(Collected data)
(** Lengths that fit the password subnegotiation. *)
Definition password_ok (a : auth_info_t) : Prop :=
  0 < zlen (auth_username a) ≤ 255 ∧ 0 < zlen (auth_password_ a) ≤ 255.

(** What was sent and received when authentication is done (RFC 1928, 1929). *)
Inductive auth_exchange (ais : list auth_info_t) : bytes → bytes → Prop :=
| exchange_none a :
    find_auth ais 0 = Some a → auth_exchange ais (hello ais) [5; 0]
| exchange_password a :
    find_auth ais 2 = Some a → password_ok a →
    auth_exchange ais (hello ais ++ password_packet a) ([5; 2] ++ [1; 0]).

(** A positive reply, with a bound address of the announced type. *)
Definition reply_header_ok (h : bytes) (addr_len : Z) : Prop :=
  ∃ rsv atyp, h = [5; 0; rsv; atyp] ∧
    (atyp = SOCKS_ATYP_IPV4 ∧ addr_len = 6 ∨ atyp = SOCKS_ATYP_IPV6 ∧ addr_len = 18).

Definition request_exchange (ais : list auth_info_t) (dest : BAddr) (sent recvd : bytes) : Prop :=
  ∃ s, auth_exchange ais s recvd ∧ sent = s ++ request dest.

Definition handshake (ais : list auth_info_t) (dest : BAddr) (sent recvd : bytes) : Prop :=
  ∃ r h addr, request_exchange ais dest sent r ∧ reply_header_ok h (zlen addr) ∧
    recvd = r ++ h ++ addr.

(** The preconditions of [BSocksClient_Init]. *)
Definition auths_ok (ais : list auth_info_t) : Prop :=
  Forall (λ a, auth_type a = SOCKS_METHOD_NO_AUTHENTICATION_REQUIRED ∨
               auth_type a = SOCKS_METHOD_USERNAME_PASSWORD) ais.
Definition dest_ok (a : BAddr) : Prop := BAddr_ok a ∧ addr_is_ip a = true.

Lemma hton8_small x : 0 ≤ x < 256 → hton8 x = x.
Proof. intros. unfold hton8. apply u8_id. unfold is_u8. lia. Qed.

Lemma zlen_addr_bytes a : dest_ok a →
  zlen (addr_bytes a) = match a with BADDR_IPV4 _ _ => 6 | _ => 18 end.
Proof.
  intros [Ha Hi]. destruct a as [|ip p|ip p|]; try discriminate Hi; [reflexivity|].
  destruct Ha as (_ & Hl & _). unfold addr_bytes. rewrite zlen_app.
  unfold zlen at 1. rewrite Hl. reflexivity.
Qed.

Lemma zlen_hello ais : zlen (hello ais) = 2 + zlen ais.
Proof. unfold hello. rewrite zlen_app. unfold zlen. by rewrite length_fmap. Qed.
Lemma zlen_password_packet a :
  zlen (password_packet a) = 1 + 1 + zlen (auth_username a) + 1 + zlen (auth_password_ a).
Proof. unfold password_packet. rewrite !zlen_app. change (zlen [1; u8 (zlen (auth_username a))]) with 2.
  change (zlen [u8 (zlen (auth_password_ a))]) with 1. lia.
Qed.
(* ===== verification/TunClient.v ===== *)
(** * TCP clients: listener_accept_func and the client_* functions of
      tun2socks/tun2socks.c

    A TCP connection accepted by lwIP is relayed through a SOCKS client.  The
    model has the client structure (or its absence: not allocated or freed),
    the state of the pcb and of the SOCKS object it refers to, and the global
    list and counter of clients.  Every access to the structure asserts that it
    is allocated, every call on the pcb that it is not released, and every
    operation on the SOCKS interfaces that the object exists and is not busy. *)
From stdpp Require Import base list numbers relations sets.
From Stdlib Require Import ZArith Lia.
From S2P Require Import Prelude Addr.
#[local] Open Scope Z_scope.

(** lwip/custom/lwipopts.h and lwip/src/include/lwip/opt.h *)
Definition TCP_MSS : Z := 1460.
Definition TCP_WND : Z := 4 * TCP_MSS.
Definition CLIENT_SOCKS_RECV_BUF_SIZE : Z := 8192.

Inductive err_t := ERR_OK | ERR_MEM | ERR_ABRT | ERR_OTHER.
#[export] Instance err_eq_dec : EqDecision err_t.
Proof. solve_decision. Defined.

Inductive socks_event := EVENT_ERROR | EVENT_UP | EVENT_ERROR_CLOSED.

Module TunClient.

(** [struct tcp_client]: [buf] holds the first [buf_used] bytes of the array
    [buf[TCP_WND]]; [socks_recv_buf] the bytes received last. *)
Record client := mk_client {
  client_closed : bool; buf : bytes; socks_up : bool; socks_closed : bool;
  socks_recv_buf : bytes; socks_recv_buf_used : Z; socks_recv_buf_sent : Z;
  socks_recv_waiting : bool; socks_recv_tcp_pending : Z
}.
#[global] Instance eta_client : Eta client := λ c,
  mk_client (client_closed c) (buf c) (socks_up c) (socks_closed c) (socks_recv_buf c)
    (socks_recv_buf_used c) (socks_recv_buf_sent c) (socks_recv_waiting c) (socks_recv_tcp_pending c).
Definition buf_used (c : client) : Z := zlen (buf c).

(** The pcb: whether it is still ours, and which callbacks are set. *)
Record pcb_t := mk_pcb { pcb_open : bool; cb_err : bool; cb_recv : bool; cb_sent : bool }.
#[global] Instance eta_pcb : Eta pcb_t := λ p, mk_pcb (pcb_open p) (cb_err p) (cb_recv p) (cb_sent p).
(* ===== verification/TunDevice.v ===== *)
(** * The device side: UDP packets, the network interface and the packets that
      come back (tun2socks/tun2socks.c)

    Packets read from the device are either UDP datagrams for the relay or go
    to lwIP; packets of lwIP and datagrams of the relay are written to the
    device through [device_write_buf]. *)
From stdpp Require Import base list numbers strings.
From Stdlib Require Import ZArith Lia.
From S2P Require Import Prelude ByteOrder Addr Inet Options.
#[local] Open Scope Z_scope.

Module TunDevice.

(** The globals these functions use.  [device_write_buf] has [device_mtu] bytes
    (the MTU of the device, [BTap_GetMTU]). *)
Record dev := mk_dev {
  dopts : options; udp_mtu : Z; device_mtu : Z; quitting : bool; device_write_buf : bytes
}.
#[global] Instance eta_dev : Eta dev := λ d,
  mk_dev (dopts d) (udp_mtu d) (device_mtu d) (quitting d) (device_write_buf d).

Inductive act :=
| ReadDone                              (** [PacketPassInterface_Done(&device_read_interface)] *)
| SubmitPacket (local_addr remote_addr : BAddr) (is_dns : bool) (data : bytes)
| TapSend (data : bytes)                (** [BTap_Send(&device, ...)] *)
| IpInput (p : list bytes) | Ip6Input (p : list bytes) | PbufFree.

Definition is_set {A} (o : option A) : bool := match o with Some _ => true | None => false end.

Definition baddr_from_lwip (is_ipv6 : bool) (ip4 : Z) (ip6 : bytes) (port_hostorder : Z) : BAddr :=
  if is_ipv6 then BADDR_IPV6 (take 16 ip6) (hton16 port_hostorder)
  else BADDR_IPV4 ip4 (hton16 port_hostorder).

(** ** UDP from the device *)

(** The part of [case 4] that fills the variables: addresses, DNS flag, payload. *)
Definition process_udp4 (d : dev) (data : bytes) : option (BAddr * BAddr * bool * bytes) :=
  if (zlen data <? SIZEOF_ipv4_header) || negb (byte_at data 9 =? IPV4_PROTOCOL_UDP) then None else
  match ipv4_check data with
  | None => None
  | Some (ipv4, data) =>
      match udp_check data with
      | None => None
      | Some (udp, data) =>
          let checksum_in_packet := udp_cksum udp in
          let udp := udp <| udp_cksum := 0 |> in
          let checksum_computed :=
            udp_checksum udp data (zlen data) (source_address ipv4) (destination_address ipv4) in
          if negb (checksum_in_packet =? checksum_computed) then None else
          Some (BADDR_IPV4 (source_address ipv4) (source_port udp),
                BADDR_IPV4 (destination_address ipv4) (dest_port udp),
                is_set (dnsgw (dopts d)) && (dest_port udp =? hton16 53), data)
      end
  end.

(** [case 6]. *)
Definition process_udp6 (d : dev) (data : bytes) : option (BAddr * BAddr * bool * bytes) :=
  if negb (is_set (netif_ip6addr (dopts d))) then None else
  if (zlen data <? SIZEOF_ipv6_header) || negb (byte_at data 6 =? IPV6_NEXT_UDP) then None else
  match ipv6_check data with
  | None => None
  | Some (ipv6, data) =>
      match udp_check data with
      | None => None
      | Some (udp, data) =>
          let checksum_in_packet := udp_cksum udp in
          let udp := udp <| udp_cksum := 0 |> in
          let checksum_computed :=
            udp_ip6_checksum udp data (zlen data) (source_address6 ipv6) (destination_address6 ipv6) in
          if negb (checksum_in_packet =? checksum_computed) then None else
          Some (BADDR_IPV6 (source_address6 ipv6) (source_port udp),
                BADDR_IPV6 (destination_address6 ipv6) (dest_port udp), false, data)
      end
  end.

(** [true] when the packet was passed to the relay. *)
Definition process_device_udp_packet (data : bytes) : M dev act bool :=
  d ← get;
  if negb (is_set (udpgw_remote_server_addr (dopts d))) then mret false else
  let ip_version := if 0 <? zlen data then Z.shiftr (byte_at data 0) 4 else 0 in
  let parsed :=
    if ip_version =? 4 then process_udp4 d data
    else if ip_version =? 6 then process_udp6 d data
    else None in
  match parsed with
  | None => mret false
  | Some (local_addr, remote_addr, is_dns, data) =>
      if udp_mtu d <? zlen data then mret false
      else emit (SubmitPacket local_addr remote_addr is_dns data);; mret true
  end.

(** ** The network interface *)

(** [p]: the chunks of the pbuf chain; [err]: what [ip_input] returns. *)
Definition netif_input_func (p : list bytes) (err : Z) : M dev act Z :=
  d ← get;
  let payload := default [] (head p) in
  let ip_version := if 0 <? zlen payload then Z.shiftr (byte_at payload 0) 4 else 0 in
  if ip_version =? 4 then emit (IpInput p);; mret err
  else if (ip_version =? 6) && is_set (netif_ip6addr (dopts d)) then emit (Ip6Input p);; mret err
  else emit PbufFree;; mret 0.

## Your task
Where the data above reaches the line holding "Record dev := mk_dev", begin printing, and stop after the line holding "(** [case 6]. *)". Each line must be reproduced exactly, with nothing else added.

## Response area
Record dev := mk_dev {
  dopts : options; udp_mtu : Z; device_mtu : Z; quitting : bool; device_write_buf : bytes
}.
#[global] Instance eta_dev : Eta dev := λ d,
  mk_dev (dopts d) (udp_mtu d) (device_mtu d) (quitting d) (device_write_buf d).

Inductive act :=
| ReadDone                              (** [PacketPassInterface_Done(&device_read_interface)] *)
| SubmitPacket (local_addr remote_addr : BAddr) (is_dns : bool) (data : bytes)
| TapSend (data : bytes)                (** [BTap_Send(&device, ...)] *)
| IpInput (p : list bytes) | Ip6Input (p : list bytes) | PbufFree.

Definition is_set {A} (o : option A) : bool := match o with Some _ => true | None => false end.

Definition baddr_from_lwip (is_ipv6 : bool) (ip4 : Z) (ip6 : bytes) (port_hostorder : Z) : BAddr :=
  if is_ipv6 then BADDR_IPV6 (take 16 ip6) (hton16 port_hostorder)
  else BADDR_IPV4 ip4 (hton16 port_hostorder).

(** ** UDP from the device *)

(** The part of [case 4] that fills the variables: addresses, DNS flag, payload. *)
Definition process_udp4 (d : dev) (data : bytes) : option (BAddr * BAddr * bool * bytes) :=
  if (zlen data <? SIZEOF_ipv4_header) || negb (byte_at data 9 =? IPV4_PROTOCOL_UDP) then None else
  match ipv4_check data with
  | None => None
  | Some (ipv4, data) =>
      match udp_check data with
      | None => None
      | Some (udp, data) =>
          let checksum_in_packet := udp_cksum udp in
          let udp := udp <| udp_cksum := 0 |> in
          let checksum_computed :=
            udp_checksum udp data (zlen data) (source_address ipv4) (destination_address ipv4) in
          if negb (checksum_in_packet =? checksum_computed) then None else
          Some (BADDR_IPV4 (source_address ipv4) (source_port udp),
                BADDR_IPV4 (destination_address ipv4) (dest_port udp),
                is_set (dnsgw (dopts d)) && (dest_port udp =? hton16 53), data)
      end
  end.

(** [case 6]. *)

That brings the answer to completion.